We have all heard that high fidelity wraparound cannot happen in a vacuum. We need our system partners on board, we need our community to pitch in. We need strong systems of care. But what exactly does that mean?

Systems of Care and the wraparound process are different from most other forms of service delivery systems and processes in that they are based on a partnership approach.  The wraparound process is based on a partnership between the family and a child and family team selected by the family.  This partnership may take different forms based on family composition and cohesion, legal status of the involved children, and age of the child. Systems of Care are how a community comes together to support the children and families of the community.  Both are team approaches built on partnership.

Many families, policy makers, funders, and providers of human services have in recent years participated in developing any number of interagency or collaborative partnerships. Indeed, many people talk about going to large numbers of different collaborative partnerships. Collaboration may have become an overused buzzword in today’s service arena, and many communities find themselves inundated with interagency groups serving various targeted populations.   There are, in fact, many community boards in existence today.

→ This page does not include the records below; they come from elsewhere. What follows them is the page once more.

Lemma stranger_is_refused_witness :
  trace fake (handleDirectTCPIP gateway (Ok toBox) "mallory" "0" "") (with_box 0 box) =
  trace fake (GetSandbox "team" "box") (with_box 0 box)
    ++ [SomeEvent (EReject Prohibited "not authorized for this sandbox")].
Proof.
  apply (stranger_is_refused fake gateway toBox boxTarget "mallory" "0" "" (with_box 0 box)).
  - reflexivity.
  - intros sb Hsb. vm_compute in Hsb. injection Hsb as <-. discriminate.
Defined.

Lemma wake_terminates_witness :
  ∃ x, (run fake (wakeLoop gateway stopped (time_Add 0 (cfg_WakeTimeout gateway)) (wakeFuel gateway))
          (with_box 0 stopped)).1 = Some x.
Proof.
  destruct (wake_terminates fake gateway stopped 0 (with_box 0 stopped)) as (x & Hx & _);
    [reflexivity|vm_compute; discriminate|exists x; exact Hx].
Defined.

Definition boxUp : Sandbox := with_sb_status (set_PodIP "10.0.0.7" exStatus) box.
Definition boxSession : NamespacedName := nn "team" "box-0000000000".

Lemma session_is_ended_witness :
  ends_session fake (handleDirectTCPIP gateway (Ok toBox) "alice" "0" "") (with_box 0 boxUp)
    (60 * Second) boxSession.
Proof.
  apply (session_is_ended fake); [reflexivity|]. apply list_elem_of_In. vm_compute.
  do 5 right. left. reflexivity.
Defined.

(** ** Sessions *)

Definition sessionReconciler : SandboxSessionReconciler := {| ssr_Now := None |}.
Definition lively : Cluster := put KSession exSession (baseAt (10 * Minute)).
Definition silent : Cluster := put KSession exSession (baseAt (20 * Minute)).
Definition reapedRun := run fake (reconcileActive sessionReconciler exSession) silent.

Lemma stale_session_reaped_witness :
  ∃ s', view KSession reapedRun.2 (okey KSession exSession) = Some s' ∧ reaped exSession s'.
Proof.
  destruct (stale_session_reaped fake sessionReconciler exSession silent noResult reapedRun.2) as (t & Ht & Ho);
    [reflexivity|evaluate|evaluate|evaluate|ran|].
  assert (t = 20 * Minute) as -> by (apply Z.le_antisymm; apply Ht). exact Ho.
Defined.

Definition endedSession : SandboxSession := ended (9 * Minute) ExitReasonDisconnected exSession.
Definition after : Cluster := put KSession endedSession (with_box (10 * Minute) box).
Definition closedRun := run fake (reconcileClosed sessionReconciler endedSession) after.

Lemma idle_clock_advances_witness :
  ∃ sb' : Sandbox, view KSandbox closedRun.2 (sessionSandbox endedSession) = Some sb' ∧
    sb_Status sb' = set_LastActivityTime (later (st_LastActivityTime (sb_Status box)) (9 * Minute)) (sb_Status box).
Proof.
  destruct (idle_clock_advances fake sessionReconciler endedSession after
    {| RequeueAfter := 168 * Hour - Minute |} closedRun.2 (9 * Minute) box) as (sb' & Hv & _ & Hs);
    [reflexivity|reflexivity|evaluate|ran|exists sb'; exact (conj Hv Hs)].
Defined.

Definition reviewed := run fake (session_Reconcile sessionReconciler (okey KSession exSession)) silent.

Lemma session_state_monotone_witness :
  match view KSession reviewed.2 (okey KSession exSession) with
  | Some s' => (state_rank (sst_State (ses_Status exSession)) <= state_rank (sst_State (ses_Status s')))%nat
  | None => sst_State (ses_Status exSession) = SessionStateClosed ∧ aged_out exSession (clock reviewed.2)
  end.
Proof.
  apply (session_state_monotone fake sessionReconciler (okey KSession exSession) exSession silent noResult reviewed.2);
    [reflexivity|evaluate|evaluate|ran].
Defined.

Definition gatewaySession : SandboxSession :=
  started (9 * Minute) (newSession box "0" "alice" "" "1").
Definition beating : Cluster := put KSession gatewaySession (baseAt (11 * Minute)).
Definition visited := run fake (reconcileActive sessionReconciler gatewaySession) beating.

Lemma beating_session_survives_witness : unchanged beating visited.2.
Proof.
  apply (beating_session_survives fake sessionReconciler box "0" "alice" "" "1" gatewaySession beating
    {| RequeueAfter := Minute |} visited.2);
    [reflexivity|vm_compute; split; discriminate|reflexivity|evaluate|vm_compute; discriminate|ran].
Defined.

(** ** Access profiles *)

Definition dataNamespace : KNamespaceObj := {| ns_ObjectMeta := serverMeta "" "data" "uid-ns" 0 [] |}.
Definition withNamespace : Cluster := put KNamespace dataNamespace (baseAt 0).
Definition syncedRun := run fake (syncRoles id exProfile) withNamespace.

Lemma syncRoles_exact_witness : synced exProfile withNamespace [] syncedRun.2.
Proof.
  apply (syncRoles_exact fake id exProfile withNamespace [] syncedRun.2);
    [reflexivity|intros ns; absent|ran].
Defined.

However, it is rare that communities have come together in effective partnerships and embraced Systems of Care as a total community process to be utilized for all children and their families. It is this overarching community process that ties the community together in developing broad based public administrative and community supports for wraparound that we are discussing. It is imperative that communities begin discussions about what values and beliefs will guide the community in developing the infrastructure that provides support to the wraparound process and drives the community capacity building efforts.

Communities will quickly come to difficult and important discussions about what outcomes are desired in their own communities. These community conversations about outcomes and values are critical to any future success. These conversations are not activities in futility – they are essential elements in trust building and values clarification between and among the partners. It is in these discussions that communities begin to create links, combining efforts between different target populations and different programmatic initiatives in a meaningful way.  It is these mechanisms of connection between community efforts and the teaming of those efforts that truly begin to increase the community’s capacity to go to scale in embracing the wraparound process.

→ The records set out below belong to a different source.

Lemma session_records_forward_witness : later_version recorded activated.
Proof.
  eapply (session_records_forward _ _ (nn "team" "box-0000000000") recorded activated).
  - eapply rtc_l; [apply sys_spawn, (c_connection gateway (Ok toBox) "alice" "0" ""); reflexivity|].
    eapply rtc_l; [eapply (sys_call _ [] _ _ _ _ (Ok box)); split; [reflexivity|exact I]|].
    eapply rtc_l; [eapply (sys_call _ [] _ _ _ _ (Ok (zeros 5))); reflexivity|].
    eapply rtc_l; [eapply (sys_call _ [] _ _ _ _ (Ok recorded) (store recorded sv0))|apply rtc_refl].
    right. exists recorded. split; [|split; [reflexivity|]; split; [reflexivity|]; by intros ? [= <-]].
    split; [reflexivity|]. split; [by eexists _, _, _, _|]. apply not_elem_of_nil.
  - eapply rtc_l; [eapply (sys_call _ [] _ _ _ _ 0); reflexivity|].
    eapply rtc_l; [eapply (sys_call _ [] _ _ _ _ (Ok activated) (store activated (store recorded sv0)))|apply rtc_refl].
    right. exists activated. split; [|split; [reflexivity|]; split; [reflexivity|]; by intros ? [= <-]].
    exists recorded. split; [reflexivity|]. split; [reflexivity|]. by eexists _, _.
  - reflexivity.
  - reflexivity.
  - reflexivity.
Defined.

These efforts are worth it. Let’s look at examples of some of the things that can occur in a System of Care.  The members have come together and know the mandates, goals, and requirements of each program. They have developed an integrated vision of what they want for their community and have committed to common values for how they support families, partner with each other, and support strong family involvement in system development.   They have developed a comprehensive resource directory, know what to expect from each resource, and who to contact to help families access the resource.  The community team does ongoing assessment of program needs, gaps in services, access and integration challenges, and outcomes for children and families.

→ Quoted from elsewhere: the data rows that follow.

(** X13. The number the code adds to the edge index of graph [i] is the
    sum of the node counts of the graphs before it exactly for the first
    two graphs and, for a later graph, when all graphs before its
    predecessor have no nodes. *)
Theorem prev_num_node_is_prefix_offset_iff (nn : list nat) i :
  i < length nn ->
  (prev_num_node nn i = prefix_offset nn i
   <-> i <= 1 \/ prefix_offset nn (i - 1) = 0).
Proof.
  intros Hi. destruct i as [|k].
  - rewrite prev_num_node_0. unfold prefix_offset. simpl. split; [lia|done].
  - rewrite prev_num_node_S by done. rewrite prefix_offset_S by lia.
    replace (S k - 1) with k by lia. split.
    + intros Heq. right. lia.
    + intros [Hk|Hk]; [|lia].
      assert (k = 0) as -> by lia. unfold prefix_offset. simpl. lia.
Qed.

End BatchOffsets.

(** ** The conversion methods *)

Section ConversionFacts.
Context `{Libraries}.

Lemma load_torch_in_to_dgl_graph :
  load_name ["self"; "DGLGraph"; "g"]%string "torch"
  = Raises (NameError "torch").
Proof. reflexivity. Qed.

Lemma load_torch_in_to_pyg_graph :
  load_name ["self"; "torch"; "Data"]%string "torch" = Returns tt.
Proof. reflexivity. Qed.

Lemma obind_Returns {A B} (o : outcome A) (k : A -> outcome B) b :
  obind o k = Returns b -> exists a, o = Returns a /\ k a = Returns b.
Proof. destruct o; simpl; intros E; try discriminate. eauto. Qed.

(** X14. [to_dgl_graph] never returns a graph. Without DGL it raises the
    ValueError of line 121. With DGL, and when the calls of lines 123-125
    return, line 126 reads the name [torch], which the method does not
    import and the module does not bind: a NameError. *)
Theorem to_dgl_graph_never_returns h self :
  (forall g, to_dgl_graph h self <> Returns g)
  /\ (import_DGLGraph = ModuleNotFound ->
      to_dgl_graph h self
      = Raises (Std (ValueError "This function requires DGL to be installed.")))
  /\ (forall g0 g1 g2 ei u v,
        import_DGLGraph = Imported ->
        DGLGraph = Returns g0 ->
        add_nodes g0 (num_nodes self) = Returns g1 ->
        h !! edge_index self = Some ei ->
        getitem ei 0 = Ok u -> getitem ei 1 = Ok v ->
        add_edges g1 u v = Returns g2 ->
        to_dgl_graph h self = Raises (NameError "torch")).
Proof.
  split; [|split].
  - intros g E. unfold to_dgl_graph in E.
    repeat (apply obind_Returns in E; destruct E as (? & ? & E)).
    match goal with
    | Ht : torch_from_numpy _ h (node_features self) = Returns _ |- _ =>
      unfold torch_from_numpy in Ht;
      rewrite load_torch_in_to_dgl_graph in Ht; discriminate
    end.
  - intros Hi. unfold to_dgl_graph. simpl. by rewrite Hi.
  - intros g0 g1 g2 ei u v Hi Hg0 Hg1 Hei Hu Hv Hg2.
    unfold to_dgl_graph. simpl. rewrite Hi. simpl.
    rewrite Hg0. simpl. rewrite Hg1. simpl.
    unfold read. rewrite Hei. simpl. rewrite Hu, Hv. simpl.
    rewrite Hg2. simpl. done.
Qed.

Examples of Collaborative System Work

Working together to develop a common set of values
Developing a comprehensive list of services and who to contact
Working together to identify gaps in services and supports and working to fill the gaps
Working together to identify access and integration challenges, and addressing them together
Working together to develop a joint resource or program
Working together to address a common need
Working together to develop a single plan of care format

These mechanisms created by system of care work can create truly transformative outcomes. Some of the priorities developed and successfully addressed by community teams include:  truancy prevention programs, teenage pregnancy prevention, education programs for teen mothers and their children, substance abuse prevention, summer education  and recreation programs with free lunches and snacks for any elementary age children, free after school recreation centers, GED programs, scholarship programs for summer camps and recreation programs, sexual abuse prevention programs, community-based crisis services, and community-based alternatives to residential care.  System of Care programs have supported more youth to seek and complete education past high school, universal early education and care programs, increased immunizations and well child health care.  System of Care programs have expanded childhood screen programs to access early intervention programs before problems become severe.